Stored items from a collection
Lemma UpdateClientLoop_failed_query_frame_witness :
  exists e',
    value (UpdateClientLoop_tick 5 5 60 nodes_silent_7 (pool 0 two_handles))
    = Ok e' /\
    nth_error (greenfieldClients e') 0 = Some (handle "rpc0" 0 0) /\
    nth_error (greenfieldClients e') 1 = Some (handle "rpc1" 7 (11 * Second)).
Proof.
  destruct (UpdateClientLoop_failed_query_frame 5 5 60 nodes_silent_7
              (pool 0 two_handles))
    as [(e' & He' & _ & Hframe) _].
  - unfold valid_index. simpl. lia.
  - exists e'. split; [exact He'|]. split.
    + destruct (Hframe 0%nat (handle "rpc0" 0 0) eq_refl) as (_ & Hfail & _).
      assert (snd (value (getLatestBlockHeightWithRetry 5 "rpc0"
                            (status (nodes_silent_7 0%nat))))
              = Some "timeout") as Hq by (vm_compute; reflexivity).
      destruct (Hfail "timeout" Hq) as [Hsame _]. exact Hsame.
    + destruct (Hframe 1%nat (handle "rpc1" 0 0) eq_refl) as (_ & _ & Hok).
      rewrite Hok by (vm_compute; reflexivity). vm_compute. reflexivity.
Defined.

(** C2, as the code has it.  In a tick, every handle whose [UpdatedAt]
    is older than the deny-service threshold when it is visited gets an
    error line naming its provider in the log, and nothing is sent to
    the alert sink. *)
Theorem UpdateClientLoop_stale_logged
    (RtyAttNum : nat) (FallBehindThreshold : N)
    (DataSeedDenyServiceThreshold : Z)
    (env : nat -> Probe) (e : Executor) (i : nat) (c : ExecutorClient) :
  nth_error (greenfieldClients e) i = Some c ->
  deny_service DataSeedDenyServiceThreshold (now_check (env i)) (UpdatedAt c)
  = true ->
  In (LogError (not_accessable c))
     (trace (UpdateClientLoop_tick RtyAttNum FallBehindThreshold
               DataSeedDenyServiceThreshold env e)) /\
  quiet (trace (UpdateClientLoop_tick RtyAttNum FallBehindThreshold
                  DataSeedDenyServiceThreshold env e)).
Proof.
  intros Hc Hstale. split; [|apply tick_quiet].
  apply tick_trace.
  apply (collect_trace RtyAttNum DataSeedDenyServiceThreshold
           env _ 0%nat i c _ Hc).
  now apply poll_stale.
Qed.

Lemma UpdateClientLoop_stale_logged_witness :
  In (LogError "data seed rpc0 is not accessable")
     (trace (UpdateClientLoop_tick 5 5 60 nodes_silent_7
               (pool 0 two_handles))).
Proof.
  apply (UpdateClientLoop_stale_logged 5 5 60 nodes_silent_7
           (pool 0 two_handles) 0 (handle "rpc0" 0 0)).
  - reflexivity.
  - reflexivity.
Defined.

▶ [What is being asked]
Where a line above contains the string "greenfieldClients", copy that line.

▶ [Result below]
    nth_error (greenfieldClients e') 0 = Some (handle "rpc0" 0 0) /\
    nth_error (greenfieldClients e') 1 = Some (handle "rpc1" 7 (11 * Second)).
  nth_error (greenfieldClients e) i = Some c ->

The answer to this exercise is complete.